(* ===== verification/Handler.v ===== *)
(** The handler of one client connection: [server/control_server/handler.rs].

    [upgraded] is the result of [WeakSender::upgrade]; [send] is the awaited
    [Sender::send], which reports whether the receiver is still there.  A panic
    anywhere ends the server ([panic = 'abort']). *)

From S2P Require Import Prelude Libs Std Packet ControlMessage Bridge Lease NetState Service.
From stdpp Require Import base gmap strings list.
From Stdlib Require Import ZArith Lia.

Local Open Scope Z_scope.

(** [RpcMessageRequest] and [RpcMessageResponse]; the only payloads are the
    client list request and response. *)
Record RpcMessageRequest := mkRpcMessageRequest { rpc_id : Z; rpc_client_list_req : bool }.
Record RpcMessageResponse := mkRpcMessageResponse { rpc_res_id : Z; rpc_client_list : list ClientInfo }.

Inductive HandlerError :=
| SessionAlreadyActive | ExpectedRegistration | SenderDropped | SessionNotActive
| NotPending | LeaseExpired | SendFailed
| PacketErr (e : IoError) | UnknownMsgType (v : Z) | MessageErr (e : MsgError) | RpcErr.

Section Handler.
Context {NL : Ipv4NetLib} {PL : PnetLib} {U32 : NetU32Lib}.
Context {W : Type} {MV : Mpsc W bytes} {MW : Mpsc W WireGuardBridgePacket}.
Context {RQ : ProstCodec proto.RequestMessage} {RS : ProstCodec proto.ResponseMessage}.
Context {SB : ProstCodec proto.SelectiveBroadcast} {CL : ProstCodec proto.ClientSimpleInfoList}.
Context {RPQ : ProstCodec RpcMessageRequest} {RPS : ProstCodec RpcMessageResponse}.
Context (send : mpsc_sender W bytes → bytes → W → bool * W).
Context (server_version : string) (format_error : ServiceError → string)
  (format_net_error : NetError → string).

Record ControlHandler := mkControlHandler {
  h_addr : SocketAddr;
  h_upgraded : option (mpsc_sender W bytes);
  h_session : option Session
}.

------------------------------------------------

- **PROBLEM**
Reproduce, word for word and in full, only the lines above that start at the line with "Record RpcMessageResponse := mkRpcMessageResponse" and run through the line with "LeaseExpired | SendFailed", both ends included.

- **RESPONSE AREA**
Record RpcMessageResponse := mkRpcMessageResponse { rpc_res_id : Z; rpc_client_list : list ClientInfo }.

Inductive HandlerError :=
| SessionAlreadyActive | ExpectedRegistration | SenderDropped | SessionNotActive
| NotPending | LeaseExpired | SendFailed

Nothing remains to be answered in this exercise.